(The data)
Lemma create_employees_list_order_witness :
  exists out1 out2,
    VList [VDict [("firstName", VStr "Ann"); ("department", VStr "Eng")];
           VDict [("firstName", VStr "Bob"); ("department", VStr "Ops")]]
      = VList (out1 ++ out2) /\
    Forall2 (fun a b => flatten_department a = Return b) [ann] out1 /\
    Forall2 (fun a b => flatten_department a = Return b) [bob] out2 /\
    (forall i a, [ann] !! i = Some a ->
       exists b, (out1 ++ out2) !! i = Some b /\ flatten_department a = Return b) /\
    (forall j a, [bob] !! j = Some a ->
       exists b, (out1 ++ out2) !! (length [ann] + j) = Some b /\
                 flatten_department a = Return b).
Proof.
  apply (create_employees_list_order env0
           (stub_transport [[ann]; [bob]]) name_fields initial_state
           [ann] [bob]
           (snd (create_employees_list env0 (stub_transport [[ann]; [bob]])
                   name_fields initial_state))
           (VList [VDict [("firstName", VStr "Ann"); ("department", VStr "Eng")];
                   VDict [("firstName", VStr "Bob"); ("department", VStr "Ops")]])
           (snd (create_employees_list env0 (stub_transport [[ann]; [bob]])
                   name_fields initial_state))
           (stub_fetches_return [ann] [bob])).
  reflexivity.
Defined.

Lemma create_employees_list_frame_witness :
  exists records,
    VList [VDict [("firstName", VStr "Ann"); ("department", VStr "Eng")];
           VDict [("firstName", VStr "Bob"); ("department", VStr "Ops")]]
      = VList records /\
    length records = length [ann] + length [bob] /\
    forall i employee,
      records !! i = Some employee ->
      exists r name r',
        ([ann] ++ [bob]) !! i = Some (VDict r) /\
        employee = VDict r' /\
        r' = dict_set "department" name r /\
        dict_keys r' = dict_keys r /\
        forall k, k <> "department" -> dict_get k r' = dict_get k r.
Proof.
  apply (create_employees_list_frame env0
           (stub_transport [[ann]; [bob]]) name_fields initial_state
           [ann] [bob]
           (snd (create_employees_list env0 (stub_transport [[ann]; [bob]])
                   name_fields initial_state))
           (VList [VDict [("firstName", VStr "Ann"); ("department", VStr "Eng")];
                   VDict [("firstName", VStr "Bob"); ("department", VStr "Ops")]])
           (snd (create_employees_list env0 (stub_transport [[ann]; [bob]])
                   name_fields initial_state))
           (stub_fetches_return [ann] [bob])).
  reflexivity.
Defined.


(** C2 as stated fails on the type of the value: the department of a
    returned record is whatever the API sent as the name.  With a name that
    is itself an object, and with one that is a number, the departments
    returned are a mapping and an integer, not strings. *)
Lemma create_employees_list_name_not_string :
  let nested :=
    VDict [("firstName", VStr "Ann");
           ("department",
            VDict [("name", VDict [("fr", VStr "Ing"); ("en", VStr "Eng")])])] in
  let numbered :=
    VDict [("firstName", VStr "Bob"); ("department", VDict [("name", VInt 7)])] in
  let transport := stub_transport [[nested]; [numbered]] in
  fetches_return env0 transport name_fields initial_state [nested] [numbered]
    (snd (create_employees_list env0 transport name_fields initial_state)) /\
  fst (create_employees_list env0 transport name_fields initial_state) =
    Return (VList
      [VDict [("firstName", VStr "Ann");
              ("department", VDict [("fr", VStr "Ing"); ("en", VStr "Eng")])];
       VDict [("firstName", VStr "Bob"); ("department", VInt 7)]]) /\
  (forall s,
     dict_get "department"
       [("firstName", VStr "Ann");
        ("department", VDict [("fr", VStr "Ing"); ("en", VStr "Eng")])]
     <> Some (VStr s)) /\
  (forall s,
     dict_get "department" [("firstName", VStr "Bob"); ("department", VInt 7)]
     <> Some (VStr s)).
Proof.
  cbn zeta. split; [apply stub_fetches_return|]. split; [reflexivity|].
  split; intros s; discriminate.
Qed.


(** C6: the end-to-end scenario.  The first call of the transport answers
    with Ann's envelope and the second with the empty one; the builder
    returns the one record with the department flattened. *)
Theorem create_employees_list_end_to_end environ transport st u :
  environ !! "URL_API_LUCCA" = Some u ->
  (forall r, transport (length (sent st)) r =
     Return (mk_response (Return
       (VDict [("data", VDict [("items",
          VList [VDict [("firstName", VStr "Ann");
                        ("department", VDict [("name", VStr "Eng")])]])])])))) ->
  (forall r, transport (S (length (sent st))) r =
     Return (mk_response (Return
       (VDict [("data", VDict [("items", VList [])])])))) ->
  fst (create_employees_list environ transport
         (VList [VStr "firstName"; VStr "department"]) st) =
    Return (VList [VDict [("firstName", VStr "Ann");
                          ("department", VStr "Eng")]]).
Proof.
  intros Hu H1 H2.
  unfold create_employees_list, bind at 1. cbn zeta.
  fetch_with Hu.
  unfold fetch_items at 1. rewrite H1. cbn [obind json py_getitem dict_get String.eqb Ascii.eqb Bool.eqb].
  unfold bind at 1.
  fetch_with Hu.
  unfold fetch_items at 1.
  replace (length (sent (with_request _ st))) with (S (length (sent st)))
    by (cbn; rewrite length_app; cbn; lia).
  rewrite H2. reflexivity.
Qed.

Lemma create_employees_list_end_to_end_witness :
  fst (create_employees_list env0 (stub_transport [[ann]; []])
         (VList [VStr "firstName"; VStr "department"]) initial_state) =
    Return (VList [VDict [("firstName", VStr "Ann");
                          ("department", VStr "Eng")]]).
Proof.
  apply (create_employees_list_end_to_end env0 (stub_transport [[ann]; []])
           initial_state "https://acme.example").
  - reflexivity.
  - intros r. reflexivity.
  - intros r. reflexivity.
Defined.

(** C7, as the code has it: once the first fetch has returned, the builder
    sends a second request to the same URL, with the same headers, whose
    parameters are exactly [fields] and [dtContractEnd] with the value
    "notequal,null". *)
Theorem create_employees_list_second_request
    environ transport fields st u v1 st1 :
  environ !! "URL_API_LUCCA" = Some u ->
  retrieve_lucca_data environ transport "/api/v3/users" [("fields", fields)] st
    = (Return v1, st1) ->
  exists r1 r2,
    sent (snd (create_employees_list environ transport fields st))
      = sent st ++ [r1; r2] /\
    req_url r1 = u +:+ "/api/v3/users" /\
    req_params r1 = [("fields", fields)] /\
    req_url r2 = req_url r1 /\
    req_headers r2 = req_headers r1 /\
    req_params r2 = [("dtContractEnd", VStr "notequal,null"); ("fields", fields)] /\
    dict_equiv (req_params r2)
      [("fields", fields); ("dtContractEnd", VStr "notequal,null")].
Proof.
  intros Hu H1.
  exists (lucca_request environ u "/api/v3/users" [("fields", fields)]),
         (lucca_request environ u "/api/v3/users"
            [("dtContractEnd", VStr "notequal,null"); ("fields", fields)]).
  split.
  - rewrite (create_employees_list_state _ _ _ _ _ _ H1).
    rewrite (retrieve_lucca_data_sent _ _ _ _ _ _ Hu).
    pose proof (retrieve_lucca_data_sent environ transport "/api/v3/users"
                  [("fields", fields)] st u Hu) as Hs.
    rewrite H1 in Hs. cbn [snd] in Hs. rewrite Hs, <- app_assoc. reflexivity.
  - repeat split.
    intros k. cbn.
    destruct (String.eqb k "dtContractEnd") eqn:E1;
      destruct (String.eqb k "fields") eqn:E2; try reflexivity.
    apply String.eqb_eq in E1, E2. congruence.
Qed.

Lemma create_employees_list_second_request_witness :
  exists r1 r2,
    sent (snd (create_employees_list env0 (stub_transport [[ann]; [bob]])
                 name_fields initial_state))
      = sent initial_state ++ [r1; r2] /\
    req_url r1 = "https://acme.example" +:+ "/api/v3/users" /\
    req_params r1 = [("fields", name_fields)] /\
    req_url r2 = req_url r1 /\
    req_headers r2 = req_headers r1 /\
    req_params r2 = [("dtContractEnd", VStr "notequal,null");
                     ("fields", name_fields)] /\
    dict_equiv (req_params r2)
      [("fields", name_fields); ("dtContractEnd", VStr "notequal,null")].
Proof.
  apply (create_employees_list_second_request env0
           (stub_transport [[ann]; [bob]]) name_fields initial_state
           "https://acme.example" (VList [ann])
           (snd (retrieve_lucca_data env0 (stub_transport [[ann]; [bob]])
                   "/api/v3/users" [("fields", name_fields)] initial_state))).
  - reflexivity.
  - reflexivity.
Defined.

(** C7 as stated fails on the filter value: the second request does not
    carry "not-equal null" under [dtContractEnd]. *)
Lemma create_employees_list_filter_value :
  exists r2,
    sent (snd (create_employees_list env0 (stub_transport [[ann]; [bob]])
                 name_fields initial_state)) !! 1 = Some r2 /\
    dict_get "dtContractEnd" (req_params r2) = Some (VStr "notequal,null") /\
    ~ dict_equiv (req_params r2)
        [("fields", name_fields); ("dtContractEnd", VStr "not-equal null")].
Proof.
  eexists. split; [reflexivity|]. split; [reflexivity|].
  intros H. specialize (H "dtContractEnd"). discriminate H.
Qed.

(** C5: [create_departments_list] is one call of the fetch client on the
    departments endpoint with [{"fields": fields}], and what that call
    returns, the item list of the response as it was decoded, is returned as
    it is; one request is sent and nothing is printed. *)
Theorem create_departments_list_is_the_fetch environ transport fields st :
  create_departments_list environ transport fields st =
    retrieve_lucca_data environ transport "/api/v3/departments"
      [("fields", fields)] st /\
  forall u items,
    environ !! "URL_API_LUCCA" = Some u ->
    fetch_items transport (length (sent st))
      (lucca_request environ u "/api/v3/departments" [("fields", fields)])
      = Return items ->
    create_departments_list environ transport fields st =
      (Return items,
       with_request
         (lucca_request environ u "/api/v3/departments" [("fields", fields)])
         st).
Proof.
  assert (Heq : create_departments_list environ transport fields st =
                retrieve_lucca_data environ transport "/api/v3/departments"
                  [("fields", fields)] st).
  { unfold create_departments_list, bind, ret. cbn zeta.
    destruct (retrieve_lucca_data _ _ _ _ st) as [[v|e] st']; reflexivity. }
  split; [exact Heq|].
  intros u items Hu Hf. rewrite Heq.
  fetch_with Hu.
  rewrite Hf. reflexivity.
Qed.

Lemma create_departments_list_is_the_fetch_witness :
  create_departments_list env0
    (stub_transport [[VDict [("name", VStr "Eng"); ("currentUsersCount", VInt 7)]]])
    (VList [VStr "name"; VStr "currentUsersCount"]) initial_state =
    (Return (VList [VDict [("name", VStr "Eng"); ("currentUsersCount", VInt 7)]]),
     with_request
       (lucca_request env0 "https://acme.example" "/api/v3/departments"
          [("fields", VList [VStr "name"; VStr "currentUsersCount"])])
       initial_state).
Proof.
  apply (proj2 (create_departments_list_is_the_fetch env0
           (stub_transport
              [[VDict [("name", VStr "Eng"); ("currentUsersCount", VInt 7)]]])
           (VList [VStr "name"; VStr "currentUsersCount"]) initial_state)
           "https://acme.example").
  - reflexivity.
  - reflexivity.
Defined.

(** ** The CSV writer *)

Lemma format_cell_missing t : format_cell t None = Some "".
Proof. reflexivity. Qed.




(** C8: for the records [{"a":1}] and [{"a":2,"b":5}] the file written has
    the header [a,b], the keys in order of first appearance; its first data
    row is [1,], with the empty field under [b]; and no row has a third
    cell for a row number. *)
Theorem save_to_csv_missing_column name st :
  let records := [[("a", VInt 1)]; [("a", VInt 2); ("b", VInt 5)]] in
  let data := VList (map VDict records) in
  records_of data = Some records /\
  columns (pd_DataFrame records) = ["a"; "b"] /\
  csv_table (pd_DataFrame records) false =
    Some (["a"; "b"], [["1"; ""]; ["2"; "5.0"]]) /\
  save_to_csv data name st =
    Some (mk_state (sent st) (stdout st)
            (<[name := ["a,b"; "1,"; "2,5.0"]]> (files st))).
Proof.
  cbn zeta. split; [reflexivity|]. split; [reflexivity|]. split; reflexivity.
Qed.

(** The same records with the index asked for: the column the program turns
    off. *)
Lemma to_csv_with_index :
  to_csv (pd_DataFrame [[("a", VInt 1)]; [("a", VInt 2); ("b", VInt 5)]]) true
    = Some [",a,b"; "0,1,"; "1,2,5.0"].
Proof. reflexivity. Qed.

(** The file is replaced whatever it held. *)
Lemma save_to_csv_overwrites data name st st' :
  save_to_csv data name st = Some st' ->
  (exists records,
     records_of data = Some records /\
     files st' !! name = to_csv (pd_DataFrame records) false) /\
  (forall other, other <> name -> files st' !! other = files st !! other) /\
  sent st' = sent st /\ stdout st' = stdout st.
Proof.
  unfold save_to_csv. destruct (records_of data) as [records|]; [|discriminate].
  cbn zeta. destruct (to_csv _ _) as [lines|] eqn:E; [|discriminate].
  intros [= <-]. cbn.
  split; [exists records; split; [reflexivity|]; rewrite E; apply lookup_insert_eq|].
  split; [|split; reflexivity].
  intros other Hne. now apply lookup_insert_ne.
Qed.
(End The data)
Would you retype the lines of the data above, from the one holding "(** C8: for" through its final line, exactly and without adding any other line?

(** C8: for the records [{"a":1}] and [{"a":2,"b":5}] the file written has
    the header [a,b], the keys in order of first appearance; its first data
    row is [1,], with the empty field under [b]; and no row has a third
    cell for a row number. *)
Theorem save_to_csv_missing_column name st :
  let records := [[("a", VInt 1)]; [("a", VInt 2); ("b", VInt 5)]] in
  let data := VList (map VDict records) in
  records_of data = Some records /\
  columns (pd_DataFrame records) = ["a"; "b"] /\
  csv_table (pd_DataFrame records) false =
    Some (["a"; "b"], [["1"; ""]; ["2"; "5.0"]]) /\
  save_to_csv data name st =
    Some (mk_state (sent st) (stdout st)
            (<[name := ["a,b"; "1,"; "2,5.0"]]> (files st))).
Proof.
  cbn zeta. split; [reflexivity|]. split; [reflexivity|]. split; reflexivity.
Qed.

(** The same records with the index asked for: the column the program turns
    off. *)
Lemma to_csv_with_index :
  to_csv (pd_DataFrame [[("a", VInt 1)]; [("a", VInt 2); ("b", VInt 5)]]) true
    = Some [",a,b"; "0,1,"; "1,2,5.0"].
Proof. reflexivity. Qed.

(** The file is replaced whatever it held. *)
Lemma save_to_csv_overwrites data name st st' :
  save_to_csv data name st = Some st' ->
  (exists records,
     records_of data = Some records /\
     files st' !! name = to_csv (pd_DataFrame records) false) /\
  (forall other, other <> name -> files st' !! other = files st !! other) /\
  sent st' = sent st /\ stdout st' = stdout st.
Proof.
  unfold save_to_csv. destruct (records_of data) as [records|]; [|discriminate].
  cbn zeta. destruct (to_csv _ _) as [lines|] eqn:E; [|discriminate].
  intros [= <-]. cbn.
  split; [exists records; split; [reflexivity|]; rewrite E; apply lookup_insert_eq|].
  split; [|split; reflexivity].
  intros other Hne. now apply lookup_insert_ne.
Qed.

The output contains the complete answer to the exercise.